My Heart Is Fixed

The reason Achilles had a weak spot for a heel was because at birth, he was held by that place and dipped in the River Styx. But not really, because it’s myth.

Time wounds all heels

“My heart is fixed, O God, my heart is fixed: I will sing and give praise.” (Psalm 57:7)

It’s not the “fixed” as in “repaired”. We’ll get into that in a moment. It’s the “fixed” (the Hebrew word is kuwn) of “be erect”, to “set up”. Establish, fix, prepare, apply. These synonyms and subsequent wordings are sprinkled throughout the Old Testament. The idea behind what David is saying is He had received help from the only source strong enough to do so. Earlier on in the Psalm (verse 2) he declares, “I will cry unto God most high; unto God that performeth all things for me.” I find that the broken places in us correspond to aspects of our character and personality (and person) that have yet to be surrendered. How hard is it from where I’m sitting to see “God that performeth all things for me”? How many things again? If there are ways and means we would employ to the exclusion of “Our Father who art in Heaven”, we’ll end in missing the greater things–not to mention healing–that He has for us. As we endeavor to fix our attention upon God in whatever way we need, He’ll shore up the places we can’t see or don’t have access to. God knows the reason(s) we might be afraid to give that piece of ourselves to Him.

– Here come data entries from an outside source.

(** * Lobby Experience: visitor-record reconciliation

    A shallow embedding of the reconciliation core of the Outlook add-in:
    attendee classification ([OutlookEventService.filterExternalUsers]),
    the SharePoint list client ([SharePointService]), the Power Automate
    notification client ([PowerAutomateService]), the task pane driver
    ([TaskpaneApp.processVisitors]) and the ribbon commands [manualSync]
    and [quickProcessVisitors]; beside them the listener registry of
    [OutlookEventService], the token cache of [SharePointService], the
    notification history kept in [localStorage] and the activity log of
    the task pane.

    Conventions of the embedding.
    - JavaScript strings are modelled as [string] (sequences of 8-bit
      characters); [toLowerCase] and the [/i] flag of the room patterns
      act on the ASCII letters.
    - A property that the code reads without checking its type is a
      [JsVal]; reading a method of a value that does not have it raises
      [TypeError], as it does in JavaScript.
    - Asynchronous code is modelled in a state-and-exception monad over
      the world it talks to; [await] is sequencing.  Remote systems are
      part of that world: they serve each request honestly unless the
      world's script injects a fault for it.
    - Instants are milliseconds since the epoch ([Z]); the ISO-8601
      rendering done by [formatDateTime] is not modelled.
    - A request of the list client stands for one attempt on the list,
      with the token and the digest it acquires on the way: the world
      of [SharePointService] logs the attempt, not the calls to the
      identity provider or to [_api/contextinfo].  The token cache is
      modelled on its own ([AccessToken]). *)

From Stdlib Require Import List String Ascii ZArith Lia Bool Arith PeanoNat.
From Stdlib Require Import Permutation.
From Equations Require Import Equations.
Import ListNotations.
Open Scope string_scope.
Open Scope list_scope.

Set Implicit Arguments.

(* ===================================================================== *)
(** * JavaScript values and string primitives                            *)
(* ===================================================================== *)

Module Js.

Inductive JsVal : Type :=
| JUndefined
| JNull
| JBool (b : bool)
| JNum (z : Z)
| JStr (s : string).

(** ToBoolean. *)
Definition truthy (v : JsVal) : bool :=
  match v with
  | JUndefined | JNull => false
  | JBool b => b
  | JNum z => negb (Z.eqb z 0)
  | JStr s => negb (String.eqb s "")
  end.

Inductive Error : Type :=
| TypeError
| NetworkError
| ParseError
| HttpError (status : nat)
| TimeoutError (ms : Z)
| ConfigError (msg : string).

Inductive Exc (A : Type) : Type :=
| Ok (a : A)
| Throw (e : Error).
Arguments Ok {A} a.
Arguments Throw {A} e.

Definition lower_ascii (c : ascii) : ascii :=
  let n := nat_of_ascii c in
  if ((65 <=? n)%nat && (n <=? 90)%nat) then ascii_of_nat (n + 32) else c.

(** [String.prototype.toLowerCase]. *)
Fixpoint toLowerCase (s : string) : string :=
  match s with
  | EmptyString => EmptyString
  | String c r => String (lower_ascii c) (toLowerCase r)
  end.

(** [s.startsWith(p)]. *)
Definition startsWith (s p : string) : bool := String.prefix p s.

(** [s.endsWith(p)]. *)
Definition endsWith (s p : string) : bool :=
  let n := String.length s in
  let m := String.length p in
  (m <=? n)%nat && String.eqb (String.substring (n - m) m s) p.

Definition is_digit (c : ascii) : bool :=
  let n := nat_of_ascii c in ((48 <=? n)%nat && (n <=? 57)%nat).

“Trust in the Lord with all thine heart; and lean not unto thine own understanding. In all thy ways acknowledge Him, and He shall direct thy paths.” (Proverbs 3:5-6)

Time heals all wounds

“Bless the Lord, O my soul, and forget not all His benefits: Who forgiveth all thine iniquities; who healeth all thy diseases;” (Psalm 103:2-3)

Actually, it’s God who does that. We all have broken places in us. Deep, dark (stygian–“like Styx”) and cavernous voids that extend out beyond an inconspicuous corner. Places into which God wants to send both His light and His Spirit. His love. As we grow, the circumstances we face become at once familiar and also different with each passing season. A slight tug on your heart and mind that you barely felt way back when could come back around never to leave. It is now–for better, for worse–at the forefront of your thinking. It might feel bad and miserable but the reason you feel it is not for those reasons. God wants to heal it. He wants to fix your heart. He wants to fix mine.

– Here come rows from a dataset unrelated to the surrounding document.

(** [s.replace("Z", "")]: every occurrence of the one-character string
    is dropped. *)
Fixpoint replace_Z (s : string) : string :=
  match s with
  | EmptyString => EmptyString
  | String c s' => if Ascii.eqb c "Z" then replace_Z s' else String c (replace_Z s')
  end.

(** [bool(s)] for a string. *)
Definition truthy (s : string) : bool :=
  match s with EmptyString => false | _ => true end.

(** [a < b] on strings, on booleans ([False < True]) and on the pairs the
    sort keys are made of (tuples compare lexicographically). *)
Definition str_lt (a b : string) : bool := String.ltb a b.

Definition bool_lt (a b : bool) : bool := negb a && b.

Definition pair_lt (a b : bool * string) : bool :=
  if Bool.eqb a.1 b.1 then str_lt a.2 b.2 else bool_lt a.1 b.1.

(** [list.sort(key=...)]: keys are compared with [<] only and the sort is
    stable.  For a key order that is total the result of a stable sort is
    determined by its input, so inserting the elements from the right,
    each one in front of the first element that is not smaller, computes
    the list Python's sort returns. *)
Section sort.
Context {A K : Type} (lt : K → K → bool) (key : A → K).

Fixpoint insert_by (x : A) (l : list A) : list A :=
  match l with
  | [] => [x]
  | y :: l' => if lt (key y) (key x) then y :: insert_by x l' else x :: y :: l'
  end.

Definition sort_by (l : list A) : list A := foldr insert_by [] l.

(** [x] may stand before [y]: the key of [y] is not smaller. *)
Definition key_le (x y : A) : Prop := lt (key y) (key x) = false.
End sort.

(** A strict total order, given by its boolean test. *)
Class StrictTotal {K : Type} (lt : K → K → bool) : Prop := {
  lt_irrefl a : lt a a = false;
  lt_trans a b c : lt a b = true → lt b c = true → lt a c = true;
  lt_total a b : lt a b = false → lt b a = false → a = b
}.

End Py.

(** ** Files and failures *)

(** What a path holds.  [Torn] is a file that was opened for writing, and
    so truncated, whose new content has not been written out in full:
    [json.load] rejects it. *)
Inductive file (A : Type) : Type :=
  | Missing
  | Torn
  | Doc (content : A).
Arguments Missing {A}.
Arguments Torn {A}.
Arguments Doc {A} content.

(** [with open(path, 'w') as f: json.dump(content, f)] goes through two
    states of the disk: the file truncated by [open], then the file
    holding the new document. *)
Definition open_for_writing {A} (f : file A) : file A := Torn.
Definition dump_and_close {A} (content : A) (f : file A) : file A := Doc content.

Definition write_steps {A} (content : A) : list (file A → file A) :=
  [open_for_writing; dump_and_close content].

Definition run_steps {A} (steps : list (file A → file A)) (f : file A) : file A :=
  foldl (λ f step, step f) f steps.

Definition write_file {A} (content : A) (f : file A) : file A :=
  run_steps (write_steps content) f.

(** The disk when the process is stopped after [n] steps of the write. *)
Definition interrupted_write {A} (n : nat) (content : A) (f : file A) : file A :=
  run_steps (take n (write_steps content)) f.

(** The exceptions that escape the scripts' own handlers. *)
Inductive exn : Type :=
  | TypeError
  | JSONDecodeError.

Inductive result (A : Type) : Type :=
  | Returns (a : A)
  | Raises (e : exn).
Arguments Returns {A} a.
Arguments Raises {A} e.

(** ** [datetime]

    A [datetime] is its wall-clock reading in microseconds since
    0001-01-01T00:00:00 and, when it is offset-aware, its UTC offset in
    microseconds.  [datetime.utcnow()] returns a naive one. *)
Record datetime : Type := {
  wall : Z;
  utcoffset : option Z
}.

“There is no fear in love; but perfect love casteth out fear: because fear hath torment. He that feareth is not made perfect in love.” (1 John 4:18)

Now, before I stray too far into sappy self-helpiness (?), let me say this: some of what we sense that we’d chalk up to the whole paradigm of “brokenness” is nothing more than the torment that comes with simply being a child of God, having to endure an atmosphere to which we are unaccustomed. Doesn’t mean we get acclimated, no. Don’t acquiesce to an easier way of life that leaves out the great plan of God and the threads He’s winding through your heart. You might feel a prick or two but He’s both sewing it back up and also knitting you together with your brothers and sisters in Christ. I digress. The torment.

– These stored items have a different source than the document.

Definition EventReader_WaitChan (r : EventReader) (w : World) : outcome chan :=
  match d r with
  | Nil => Panic w
  | Ptr =>
      let ds := dist w in
      if sub64 (position r) (basePosition ds) <? len (buf ds) then
        Done closedChannel w
      else
        match waiters ds with
        | Some c => Done c w
        | None =>
            let c := length (chans w) in
            Done c (with_chans (with_dist w (with_waiters ds (Some c)))
                      (chans w ++ [false]))
        end
  end.

(** No statement of this method writes [r.position]. *)
Definition EventReader_Consume (r : EventReader) (w : World)
    : outcome (T * EventReader) :=
  match d r with
  | Nil => Panic w
  | Ptr =>
      let ds := dist w in
      let idx := sub64 (position r) (basePosition ds) in
      match index (buf ds) idx with
      | None => Panic w
      | Some e =>
          let item := value e in
          let ds1 := with_buf ds (bump (buf ds) idx (-1)) in
          let ds2 :=
            if idx + 1 <? len (buf ds1) then
              with_buf ds1 (bump (buf ds1) (idx + 1) 1)
            else
              with_nextRefcount ds1 (add64 (nextRefcount ds1) 1) in
          Done (item, r) (EventDistributor_cleanupOldEvents (with_dist w ds2))
      end
  end.

Definition EventReader_Unsubscribe (r : EventReader) (w : World)
    : outcome EventReader :=
  match d r with
  | Nil => Panic w
  | Ptr =>
      let ds := dist w in
      let idx := sub64 (position r) (basePosition ds) in
      if idx <? len (buf ds) then
        match index (buf ds) idx with
        | None => Panic w
        | Some _ =>
            let w1 := with_dist w (with_buf ds (bump (buf ds) idx (-1))) in
            let w2 := if idx =? 0 then EventDistributor_cleanupOldEvents w1 else w1 in
            Done (mkReader Nil (position r)) w2
        end
      else
        Done (mkReader Nil (position r))
          (with_dist w (with_nextRefcount ds (add64 (nextRefcount ds) (-1))))
  end.

(** ** A client program: one Distributor and the Reader handles obtained so far

    A program is a sequence of calls.  The handles returned by [Subscribe]
    are kept in a table, and a call on a Reader names its handle by its index
    there; every handle is a variable of its own (a [Reader] value is not
    copied).  A call that panics ends the program. *)

Record System : Type := mkSystem { world : World; readers : list Reader }.

Inductive Op : Type :=
| OpSubmit (item : T)
| OpSubscribe
| OpWaitChan (i : nat)
| OpConsume (i : nat)
| OpUnsubscribe (i : nat).

Inductive Ret : Type :=
| RetNone
| RetReader (i : nat)
| RetChan (c : chan)
| RetItem (item : T).

Definition step (s : System) (op : Op) : option (Ret * System) :=
  match op with
  | OpSubmit item => Some (RetNone, mkSystem (Submit item (world s)) (readers s))
  | OpSubscribe =>
      let '(r, w) := Subscribe (world s) in
      Some (RetReader (length (readers s)), mkSystem w (readers s ++ [r]))
  | OpWaitChan i =>
      match readers s !! i with
      | Some r =>
          match WaitChan r (world s) with
          | Done c w => Some (RetChan c, mkSystem w (readers s))
          | Panic _ => None
          end
      | None => None
      end
  | OpConsume i =>
      match readers s !! i with
      | Some r =>
          match Consume r (world s) with
          | Done (item, r1) w => Some (RetItem item, mkSystem w (<[i := r1]> (readers s)))
          | Panic _ => None
          end
      | None => None
      end
  | OpUnsubscribe i =>
      match readers s !! i with
      | Some r =>
          match Unsubscribe r (world s) with
          | Done r1 w => Some (RetNone, mkSystem w (<[i := r1]> (readers s)))
          | Panic _ => None
          end
      | None => None
      end
  end.

(** Running a program; [None] when a call panics or names no handle. *)
Fixpoint exec (s : System) (ops : list Op) : option System :=
  match ops with
  | [] => Some s
  | op :: ops' =>
      match step s op with
      | Some (_, s1) => exec s1 ops'
      | None => None
      end
  end.

Definition init (options : list Options) : System :=
  mkSystem (mkWorld (New options) [true] []) [].

(** The same for the older variant. *)
Definition EventDistributor_step (s : System) (op : Op) : option (Ret * System) :=
  match op with
  | OpSubmit item =>
      Some (RetNone, mkSystem (EventDistributor_Submit item (world s)) (readers s))
  | OpSubscribe =>
      let '(r, w) := EventDistributor_Subscribe (world s) in
      Some (RetReader (length (readers s)), mkSystem w (readers s ++ [r]))
  | OpWaitChan i =>
      match readers s !! i with
      | Some r =>
          match EventReader_WaitChan r (world s) with
          | Done c w => Some (RetChan c, mkSystem w (readers s))
          | Panic _ => None
          end
      | None => None
      end
  | OpConsume i =>
      match readers s !! i with
      | Some r =>
          match EventReader_Consume r (world s) with
          | Done (item, r1) w => Some (RetItem item, mkSystem w (<[i := r1]> (readers s)))
          | Panic _ => None
          end
      | None => None
      end
  | OpUnsubscribe i =>
      match readers s !! i with
      | Some r =>
          match EventReader_Unsubscribe r (world s) with
          | Done r1 w => Some (RetNone, mkSystem w (<[i := r1]> (readers s)))
          | Panic _ => None
          end
      | None => None
      end
  end.

(** ** Notions used by the statements *)

(** The log entries of one [runCallbacks] pass. *)
Definition pass {V : Type} (mk : callback -> V -> Call) (fs : list callback) (v : V)
    : list Call :=
  map (fun f => mk f v) fs.

(** The log entries of reporting each of [es] fully consumed, in order. *)
Definition fired (fs : list callback) (items : list T) : list Call :=
  flat_map (fun item => pass CallFullyConsumed fs item) items.

Definition is_bufsize_call (c : Call) : bool :=
  match c with CallBufsizeChange _ _ => true | _ => false end.

Definition is_fullyConsumed_call (c : Call) : bool :=
  match c with CallFullyConsumed _ _ => true | _ => false end.

Definition bufsize_calls (cl : list Call) : list Call := List.filter is_bufsize_call cl.

Definition fullyConsumed_calls (cl : list Call) : list Call :=
  List.filter is_fullyConsumed_call cl.

(** A Reader that has not been unsubscribed. *)
Definition live (r : Reader) : bool :=
  match d r with Ptr => true | Nil => false end.

(** The number of live Readers of [rs] whose position is [p]. *)
Fixpoint claims (p : Z) (rs : list Reader) : Z :=
  match rs with
  | [] => 0
  | r :: rs' => (if live r && (position r =? p) then 1 else 0) + claims p rs'
  end.

(** The test of [WaitChan]: no unconsumed event exists for [r]. *)
Definition unready (r : Reader) (w : World) : Prop :=
  len (buf (dist w)) <= sub64 (position r) (basePosition (dist w)).

(** The items submitted by a program, in order. *)
Fixpoint submitted (ops : list Op) : list T :=
  match ops with
  | [] => []
  | OpSubmit item :: ops' => item :: submitted ops'
  | _ :: ops' => submitted ops'
  end.

(** The items returned by the [Consume] calls on handle [i], in order. *)
Fixpoint consumed_by (i : nat) (s : System) (ops : list Op) : list T :=
  match ops with
  | [] => []
  | op :: ops' =>
      match step s op with
      | Some (ret, s1) =>
          match op, ret with
          | OpConsume j, RetItem item =>
              if Nat.eqb j i then item :: consumed_by i s1 ops'
              else consumed_by i s1 ops'
          | _, _ => consumed_by i s1 ops'
          end
      | None => []
      end
  end.

(** Whether handle [i] exists and is subscribed. *)
Definition subscribed (i : nat) (s : System) : bool :=
  match readers s !! i with Some r => live r | None => false end.

(** The items submitted while handle [i] is subscribed, in order. *)
Fixpoint submitted_to (i : nat) (s : System) (ops : list Op) : list T :=
  match ops with
  | [] => []
  | op :: ops' =>
      match step s op with
      | Some (_, s1) =>
          match op with
          | OpSubmit item =>
              if subscribed i s then item :: submitted_to i s1 ops'
              else submitted_to i s1 ops'
          | _ => submitted_to i s1 ops'
          end
      | None => []
      end
  end.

“I can do all things through Christ who strengthens me.” (Philippians 4:13)

Here’s the thing, love believes the best of every person. And sometimes the hardest person to believe the best about is ourselves (I’m not talking about “self-esteem”, but about seeing ourselves as God does). When one accepts Christ, their debt is paid forever, their name is written in Heaven and it’s a matter of walking with God until we get there. Now, this doesn’t mean you’re mind is fully in sync with Heaven but your heart is. God is reminded of Jesus when He sees you and He also has a love for you that’s all your own. He created you, He’ll (heel, heal, whatever…) fix you. Stay focused and don’t settle. A belief that God is anything less than exacting and meticulous and detail oriented in fully healing us is more a myth than the one of Achilles.

“Go to the ant thou sluggard; consider her ways, and be wise: Which having no guide, overseer, or ruler, Provideth her meat in the Summer, and gathereth her food in the harvest.” (Proverbs 6:6-8)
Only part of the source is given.